Collected data entries
====

(* ===== verification/Cw721Register.v ===== *)
(** x/cw721/keeper/nft_data.go and register.go: resolving the identifiers of a
    conversion, and registering a token pair from either side. *)
From S2P Require Import Prelude GoStrings Utf8 GoJson Sdk CollectionTypes CollectionKeeper Erc721Evm.
From S2P Require Import Cw721Types Cw721Store Cw721Wasm.
Import Cw721Types Cw721Store Cw721Wasm.
Open Scope go_scope.
Open Scope list_scope.

Module Cw721Register.

(** The nftType argument of the source: 0, 1, 2, 3. *)
Inductive nftType := TNftId | TClassId | TTokenId | TContract.

Section Register.
Context `{EthLib} `{SdkLib} `{NftKeeper} `{!EvmKeeper} `{!WasmState} `{!WasmKeeper} `{CollectionCodec}
        `{Cw721Codec}.

(** ** nft_data.go *)

Definition createNftDataByType (nftOrg : string) (ty : nftType) : string :=
  match ty with
  | TNftId => CreateNFTIDFromTokenID nftOrg
  | TClassId => CreateClassIDFromContractAddress nftOrg
  | TTokenId => CreateTokenIDFromNFTID nftOrg
  | TContract => CreateContractAddressFromClassID nftOrg
  end.

Definition getNftDataErrorByType (ty : nftType) : error :=
  CwErr match ty with
        | TNftId => CwErrNftIdNotCorrect
        | TClassId => CwErrClassIdNotCorrect
        | TTokenId => CwErrTokenIdNotCorrect
        | TContract => CwErrContractAddressNotCorrect
        end.

Definition getNftData (nftOrg nftPairOrg nftSaved : string) (ty : nftType) : error + string :=
  if (nftOrg =?s "") && (nftSaved =?s "") then inr (createNftDataByType nftPairOrg ty)
  else if nftOrg =?s "" then inr nftSaved
  else if (nftSaved =?s "") || (nftSaved =?s nftOrg) then inr nftOrg
  else inl (getNftDataErrorByType ty).

(** getNftDatas: [nftSaved] and [nftOrg] are declared outside the loop and keep
    the value of the previous iteration when they are not assigned.  A nil slice
    and an empty one behave alike: [n < len] and [nftLen == len] are false. *)
Fixpoint getNftDatas_loop (nftOrgs nftPairOrgs nftSaveds : list string) (ty : nftType)
  (ids : list string) (n : nat) (nftSaved nftOrg : string) : error + list string :=
  match ids with
  | [] => inr []
  | id :: rest =>
      let nftSaved := match nftSaveds !! n with Some v => v | None => nftSaved end in
      let nftOrg := if List.length nftPairOrgs =? List.length nftOrgs
                    then default "" (nftOrgs !! n) else nftOrg in
      match getNftData nftOrg id nftSaved ty with
      | inl e => inl e
      | inr ret =>
          match getNftDatas_loop nftOrgs nftPairOrgs nftSaveds ty rest (S n) nftSaved nftOrg with
          | inl e => inl e
          | inr rets => inr (ret :: rets)
          end
      end
  end.

Definition getNftDatas (nftOrgs nftPairOrgs nftSaveds : list string) (ty : nftType)
  : error + list string :=
  getNftDatas_loop nftOrgs nftPairOrgs nftSaveds ty nftPairOrgs 0 "" "".

(** GetClassIDAndNFTID *)
Fixpoint class_and_nft_ids (s : CwStore) (msg : MsgConvertCW721) (tokenIds : list string) (i : nat)
  (classId : string) : error + (string * list string) :=
  match tokenIds with
  | [] => inr (classId, [])
  | tokenId :: rest =>
      let savedPair := GetNFTUIDPairByTokenUID s (CreateTokenUID (cc_ContractAddress msg) tokenId) in
      let '(savedNftId, savedClassId) :=
        if savedPair <>?s "" then GetNFTFromUID savedPair else ("", "") in
      if (savedPair <>?s "") && ((savedNftId =?s "") || (savedClassId =?s ""))
      then inl (SdkErr ErrInvalidRequest)
      else
        let nftOrg := default "" (cc_NftIds msg !! i) in
        match getNftData nftOrg tokenId savedNftId TNftId with
        | inl e => inl e
        | inr nftId =>
            match getNftData (cc_ClassId msg) (cc_ContractAddress msg) savedClassId TClassId with
            | inl e => inl e
            | inr classId =>
                match class_and_nft_ids s msg rest (S i) classId with
                | inl e => inl e
                | inr (c, ids) => inr (c, nftId :: ids)
                end
            end
        end
  end.

Definition GetClassIDAndNFTID (s : CwStore) (msg : MsgConvertCW721) : error + (string * list string) :=
  class_and_nft_ids s msg (cc_TokenIds msg) 0 "".

(** The loop over the NFT ids of GetContractAddressAndTokenIds.  [savedTokenId] and
    [temp] (tempContractAddress) are declared outside it and are only assigned when
    the NFT has a stored pair: an NFT without one inherits the previous values. *)
Fixpoint saved_ids (s : CwStore) (classId : string) (nftIds : list string)
  (savedTokenId temp contract : string) : error + (list string * string) :=
  match nftIds with
  | [] => inr ([], contract)
  | nftId :: rest =>
      let savedPair := GetTokenUIDPairByNFTUID s (CreateNFTUID classId nftId) in
      let '(savedTokenId, temp) :=
        if savedPair <>?s "" then GetNFTFromUID savedPair else (savedTokenId, temp) in
      if (savedPair <>?s "") && ((savedTokenId =?s "") || (temp =?s ""))
      then inl (SdkErr ErrInvalidRequest)
      else
        let contract := if temp <>?s "" then temp else contract in
        match saved_ids s classId rest savedTokenId temp contract with
        | inl e => inl e
        | inr (ids, contract) => inr (savedTokenId :: ids, contract)
        end
  end.

(** The one-to-one check over the resolved token ids; [None] is success.  The
    two lists have the same length, getNftDatas resolves one id per NFT. *)
Fixpoint check_forward (s : CwStore) (contract classId : string) (tokenIds nftIds : list string)
  : option error :=
  match tokenIds, nftIds with
  | tokenID :: tokenIds, nftId :: nftIds =>
      let forward := GetNFTPairByContractTokenID s contract tokenID in
      if (tokenID <>?s "") && (forward <>?s "") && (forward <>?s CreateNFTUID classId nftId)
      then Some (CwErr CwErrNFTMappingConflict)
      else check_forward s contract classId tokenIds nftIds
  | _, _ => None
  end.

(** GetContractAddressAndTokenIds, for a class with a pair: it only reads the store *)
Definition registered_ids (s : CwStore) (tp : TokenPair) (msg : MsgConvertNFT)
  : error + (string * list string) :=
  match saved_ids s (cn_ClassId msg) (cn_NftIds msg) "" "" "" with
  | inl e => inl e
  | inr (savedTokenIds, savedContractAddress) =>
  match getNftDatas (cn_TokenIds msg) (cn_NftIds msg) savedTokenIds TTokenId with
  | inl e => inl e
  | inr ids =>
  match getNftData (cn_ContractAddress msg) (cn_ClassId msg) savedContractAddress TContract with
  | inl e => inl e
  | inr contract =>
      let contract := if contract =?s "" then Cw721Address tp else contract in
      if (contract <>?s "") && negb (EqualFold contract (Cw721Address tp))
      then inl (CwErr CwErrContractAddressNotCorrect)
      else match check_forward s (Cw721Address tp) (cn_ClassId msg) ids (cn_NftIds msg) with
           | Some e => inl e
           | None => inr (Cw721Address tp, ids)
           end
  end end end.

(** GetContractAddressAndTokenIds *)
Definition GetContractAddressAndTokenIds (msg : MsgConvertNFT) : GoM (string * list string) :=
  s <- gets c_cw ;;
  match GetPairByClass s (cn_ClassId msg) with
  | inl _ =>
      ids <- lift_sum (getNftDatas (cn_TokenIds msg) (cn_NftIds msg) [] TTokenId) ;;
      guard (IsBlank (cn_ContractAddress msg)) (CwErr CwErrContractAddressNotCorrect) ;;;
      contractAddress <- DeployCW721Contract (cn_ClassId msg) ;;
      mret (contractAddress, ids)
  | inr tp => lift_sum (registered_ids s tp msg)
  end.

(** ** register.go *)

(** The three writes both register paths end with. *)
Definition write_pair (tp : TokenPair) : GoM unit :=
  cw_try (fun s => SetTokenPair s tp) ;;;
  cw_set (fun s => SetClassMap s (tp_ClassId tp) (GetID tp)) ;;;
  cw_set (fun s => SetCW721Map s (Cw721Address tp) (GetID tp)).

(** RegisterNFT, on the class id and the contract address of the message *)
Definition RegisterNFT (classId contractAddress : string) : GoM TokenPair :=
  guard (negb (IsIBCDenom classId)) (SdkErr ErrInvalidRequest) ;;;
  cw721Addr <- lift_sum (NormalizeCW721Address contractAddress) ;;
  s <- gets c_cw ;;
  guard (negb (IsClassRegistered s classId)) (CwErr CwErrTokenPairAlreadyExists) ;;;
  guard (negb (IsCW721Registered s cw721Addr)) (CwErr CwErrTokenPairAlreadyExists) ;;;
  guard (negb (IsBlank classId)) (CwErr CwErrInternalTokenPair) ;;;
  let tp := NewTokenPair cw721Addr classId in
  write_pair tp ;;;
  mret tp.

(** CreateNFTClass, on the contract and class id of the message *)
Definition CreateNFTClass (contractAddress classId : string) : GoM unit :=
  cw721Data <- QueryCW721 contractAddress ;;
  s <- gets c_cw ;;
  guard (negb (IsClassRegistered s classId)) (CwErr CwErrTokenPairAlreadyExists) ;;;
  d <- attempt (GetDenomInfo classId) ;;
  guard (match d with inr _ => false | inl _ => true end) (CwErr CwErrInternalTokenPair) ;;;
  SaveDenom classId (ci_Name cw721Data) "" (ci_Symbol cw721Data) AccModuleAddress false false "" "" "" "".

(** RegisterCW721; the result carries the pair, whose two fields are the contract
    address and the class id the call leaves in the message *)
Definition RegisterCW721 (classId contractAddress : string) : GoM TokenPair :=
  cw721Addr <- lift_sum (NormalizeCW721Address contractAddress) ;;
  s <- gets c_cw ;;
  guard (negb (IsCW721Registered s cw721Addr)) (CwErr CwErrTokenPairAlreadyExists) ;;;
  let derivedClassID := CreateClassIDFromContractAddress cw721Addr in
  let trimmedClassID := TrimSpace classId in
  guard ((trimmedClassID =?s "") || (trimmedClassID =?s derivedClassID)) (CwErr CwErrTokenPairNotFound) ;;;
  let classId := if trimmedClassID =?s "" then derivedClassID else classId in
  CreateNFTClass cw721Addr classId ;;;
  let tp := NewTokenPair cw721Addr classId in
  write_pair tp ;;;
  mret tp.
End Register.
End Cw721Register.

====

Assignment
Every line of the records above where the string "Scope" is found should be copied.

Answer section
Open Scope go_scope.
Open Scope list_scope.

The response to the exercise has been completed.